Reduce tax liability

With this in mind, after investing in RAs and pension funds, Section 12J is an ideal way to significantly reduce a taxpayer’s tax liability. 

From a South African taxpayer’s perspective, Section 12J has much to offer, from investing in high-growth venture capital companies such as Kalon Ventures and KNF Ventures, to investing in more capital preservation investments, such as Zimbali Capital which invests in hospitality developments at the world acclaimed Zimbali estate or investors who are looking for investments which generate semi-annual dividends such as Infinity Anchor Fund.

Even more interestingly, you can soon invest in Titanium VC 1, a listed Section 12J company which offers returns backed by renewable energy assets. 

Unlike most traditional asset classes, investors typically take their time before investing, however, during February of each year, we see a frenzy of investors investing in Section 12J investments.

For investors who find themselves having to quickly identify a Section 12J investment/s, here are a few dos and don'ts which should assist you with narrowing down your selection.

Don’t get caught up in investing in a Section 12J investment simply because there is an attractive tax benefit associated.

Ignore the tax benefit when performing your due diligence and select the 12J company based on the underlying investments.

Do engage with the 12J company and ask as many questions as you deem necessary before making an investment.

12J companies earn a fee for managing your funds, so raise as many questions as you need to be comfortable with making the investment, such as what are the fees, how do these fees relate to the market, what percentage of capital under management has actually been invested, what is the targeted IRR, what experience does the fund manager have, et cetera.

Don’t be fooled by the fee structure - make sure the 12J company charges reasonable fees, particularly around the performance fee.

Generally, 12J companies require a small upfront fee, an annual fee and a performance fee.
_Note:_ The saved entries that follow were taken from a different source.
Record world : Type := mkWorld {
  partners : list Partner.doc;
  contacts : gmap nat Contact.doc;
  analytics : list Analytics.event;
  errorLog : list string;
  clock : Z;
  failing : op -> bool
}.

Definition setPartners (ps : list Partner.doc) (w : world) : world :=
  mkWorld ps (contacts w) (analytics w) (errorLog w) (clock w) (failing w).

Definition setContacts (cs : gmap nat Contact.doc) (w : world) : world :=
  mkWorld (partners w) cs (analytics w) (errorLog w) (clock w) (failing w).

Definition setAnalytics (es : list Analytics.event) (w : world) : world :=
  mkWorld (partners w) (contacts w) es (errorLog w) (clock w) (failing w).

Definition setErrorLog (l : list string) (w : world) : world :=
  mkWorld (partners w) (contacts w) (analytics w) l (clock w) (failing w).

Inductive result (A : Type) : Type :=
| Ok (a : A)
| Throw (e : string).
Arguments Ok {A} a.
Arguments Throw {A} e.

(** An [async] computation: it transforms the store and either returns or
    throws. *)
Definition M (A : Type) : Type := world -> world * result A.

Definition ret {A} (a : A) : M A := fun w => (w, Ok a).

Definition throw {A} (e : string) : M A := fun w => (w, Throw e).

Definition bind {A B} (m : M A) (k : A -> M B) : M B :=
  fun w =>
    match m w with
    | (w', Ok a) => k a w'
    | (w', Throw e) => (w', Throw e)
    end.

(** [try { m } catch (error) { h error }]. *)
Definition tryCatch {A} (m : M A) (h : string -> M A) : M A :=
  fun w =>
    match m w with
    | (w', Ok a) => (w', Ok a)
    | (w', Throw e) => h e w'
    end.

(** Runs [m] and hands its outcome, returned or thrown, to the caller. *)
Definition attempt {A} (m : M A) : M (result A) :=
  fun w => let '(w', r) := m w in (w', Ok r).

Definition guard (o : op) (e : string) : M unit :=
  fun w => if failing w o then (w, Throw e) else (w, Ok tt).

Definition get : M world := fun w => (w, Ok w).

Definition modify (f : world -> world) : M unit := fun w => (f w, Ok tt).

#[global] Instance M_ret : MRet M := @ret.
#[global] Instance M_bind : MBind M := fun A B k m => bind m k.

(** [console.error(...)]. *)
Definition consoleError (e : string) : M unit :=
  modify (fun w => setErrorLog (errorLog w ++ [e]) w).

(** [Partner.findByCode(code)]: [findOne({ code: code.toUpperCase(),
    active: true })]. *)
Definition findActiveByCode (ps : list Partner.doc) (code : string)
    : option Partner.doc :=
  List.find
    (fun p => bool_decide (Partner.code p = Some (Js.toUpperCase code))
              && Partner.active p)
    ps.

Definition Partner_findByCode (code : string) : M (option Partner.doc) :=
  guard PartnerFindOne "Partner.findOne failed";;
  w ← get;
  ret (findActiveByCode (partners w) code).

(** The collection after [p.save()]: the stored document with the
    identifier of [p] is replaced by [p]. *)
Definition savedPartners (p : Partner.doc) (ps : list Partner.doc)
    : list Partner.doc :=
  map (fun q => if (Partner._id q =? Partner._id p)%nat then p else q) ps.

(** [partner.save()] for a document that is already stored. *)
Definition Partner_save (p : Partner.doc) : M unit :=
  guard PartnerSave "Partner.save failed";;
  modify (fun w => setPartners (savedPartners p (partners w)) w).

(** [partner.updateStats(type)]. *)
Definition Partner_updateStats (p : Partner.doc) (k : Partner.statKind) : M unit :=
  w ← get;
  Partner_save (Partner.bumpStats k (clock w) p).

(** [Contact.findById(id)]. *)
Definition Contact_findById (id : nat) : M (option Contact.doc) :=
  guard ContactFindById "Contact.findById failed";;
  w ← get;
  ret (contacts w !! id).

(** [contact.save()]. The validators of the schema are not part of the
    model: the call is the one for a document that they admit (a negative
    [bookingAmount], which [min: 0] refuses, makes the real call throw). *)
Definition Contact_save (c : Contact.doc) : M unit :=
  guard ContactSave "Contact.save failed";;
  modify (fun w => setContacts (<[ Contact._id c := c ]> (contacts w)) w).

(** [Contact.create(data)]: the document is stored under an unused
    identifier; the fields without a value in [data] take the schema
    defaults. *)
Definition Contact_create (fields : list (string * string))
    (refSource : option Partner.partnerType) (refCode : option string)
    : M Contact.doc :=
  guard ContactCreate "Contact.create failed";;
  w ← get;
  let c := Contact.mkDoc (fresh (dom (contacts w))) fields Contact.new
             refSource refCode false None false None None in
  modify (setContacts (<[ Contact._id c := c ]> (contacts w)));;
  ret c.

(** [Analytics.trackPageView(data)]: [this.create({ type: 'page_view',
    ... })]. *)
Definition Analytics_trackPageView
    (page userAgent ipAddress referrer sessionId : option string)
    : M Analytics.event :=
  guard AnalyticsCreate "Analytics.create failed";;
  w ← get;
  let e := Analytics.mkEvent Analytics.page_view page userAgent ipAddress
             referrer sessionId (clock w) in
  modify (setAnalytics (analytics w ++ [e]));;
  ret e.

(** What a handler does with the request: a JSON response with a status, or
    an error handed to the error middleware through [next]. *)
Inductive body : Type :=
| ErrorMessage (message : string)
| ValidationFailed (errors : list string)
| Submitted (id : nat)
| ContactData (contact : Contact.doc)
| Message (message : string).

Inductive response : Type :=
| Json (status : nat) (b : body)
| Next (error : string).

(** [try { ... } catch (error) { next(error); }] around a handler body. *)
Definition orNext (m : M response) : M response :=
  tryCatch m (fun e => ret (Next e)).

(** [asyncHandler(fn)] of express-async-handler: a rejection of [fn] goes to
    [next]. *)
Definition asyncHandler (fn : M response) : M response :=
  tryCatch fn (fun e => ret (Next e)).

End Db.

(** ** controllers/contactController.js *)

Module ContactController.
Import Db.

(** The parts of a submission request the handler looks at:
    [validationResult(req)], the form fields, and [req.body.refCode]. *)
Record submitReq : Type := mkSubmitReq {
  validationErrors : list string;
  formFields : list (string * string);
  refCode : option string
}.

(** The [try]/[catch] around the partner lookup, await by await: [refSource]
    is assigned between the lookup and the counter update, so a failing
    update leaves it assigned. *)
Definition resolveReferral (refCode : string) : M (option Partner.partnerType) :=
  found ← attempt (Partner_findByCode refCode);
  match found with
  | Throw e => consoleError "Error looking up partner:";; mret None
  | Ok None => mret None
  | Ok (Some partner) =>
      let refSource := Some (Partner.type partner) in
      updated ← attempt (Partner_updateStats partner Partner.lead);
      match updated with
      | Throw e => consoleError "Error looking up partner:";; mret refSource
      | Ok _ => mret refSource
      end
  end.

(** [submitContactForm]. The two e-mails are started and not awaited, with
    their own [catch]; they cannot change the response. *)
Definition submitContactForm (req : submitReq) : M response :=
  orNext (
    match validationErrors req with
    | _ :: _ => mret (Json 400 (ValidationFailed (validationErrors req)))
    | [] =>
        refSource ←
          match refCode req with
          | Some rc => if Js.truthy (Some rc) then resolveReferral rc else mret None
          | None => mret None
          end;
        contact ←
          Contact_create (formFields req) refSource
            (match refCode req with
             | Some rc => if Js.truthy (Some rc) then Some (Js.toUpperCase rc) else None
             | None => None
             end);
        mret (Json 201 (Submitted (Contact._id contact)))
    end).

(** [getContactSubmission]. *)
Definition getContactSubmission (id : nat) : M response :=
  orNext (
    found ← Contact_findById id;
    match found with
    | None => mret (Json 404 (ErrorMessage "Contact submission not found"))
    | Some contact =>
        contact ←
          match Contact.status contact with
          | Contact.new =>
              let contact := Contact.setStatus Contact.read contact in
              Contact_save contact;; mret contact
          | _ => mret contact
          end;
        mret (Json 200 (ContactData contact))
    end).

(** [req.body] of the funnel update. An absent field is [None]; the flags
    are JSON booleans. *)
Record leadStatusReq : Type := mkLeadStatusReq {
  tourScheduled : option bool;
  tourDate : option Z;
  booked : option bool;
  bookingDate : option Z;
  bookingAmount : option Q
}.

(** The guarded ledger update shared by the two branches:
    [try { partner = findByCode(refCode); if (partner) updateStats(kind) }
     catch (error) { console.error(...) }]. *)
Definition recordOnLedger (refCode : string) (k : Partner.statKind) (msg : string)
    : M unit :=
  tryCatch
    (partner ← Partner_findByCode refCode;
     match partner with
     | Some partner => Partner_updateStats partner k
     | None => mret tt
     end)
    (fun _ => consoleError msg).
Avoid performance fees based on net/risk capital; 12J companies should earn their performance fee on any amount above your original investment.

Do look for Section 12J investments which have realistic and effective exit strategies.

Simply "endeavouring to dispose off underlying investments" is not an adequate exit strategy, as this will in many cases lead to a long delay before your capital is returned.

Don’t invest more than your taxable income.

Individuals will not benefit from reducing his/her taxable income below their taxable income.  

Do consult a financial advisor who has experience and understands Section 12J investments. 

The Section 12J marketplace has introduced an exciting new asset class, which has attracted over R3.7bn within a very short period of time, and the future is looking very promising, with expectations of an additional R2bn being invested by the end of February 2019. 

For all Section 12J investors, I would advise that you should consult a financial advisor, or there are a number of websites which provide information on various Section 12J investments. Additionally, there are two Section 12J investor conferences held each year for interested investors. 

Jonty Sacks is a Partner at Jaltech – Section 12J Venture Capital Company Advisory.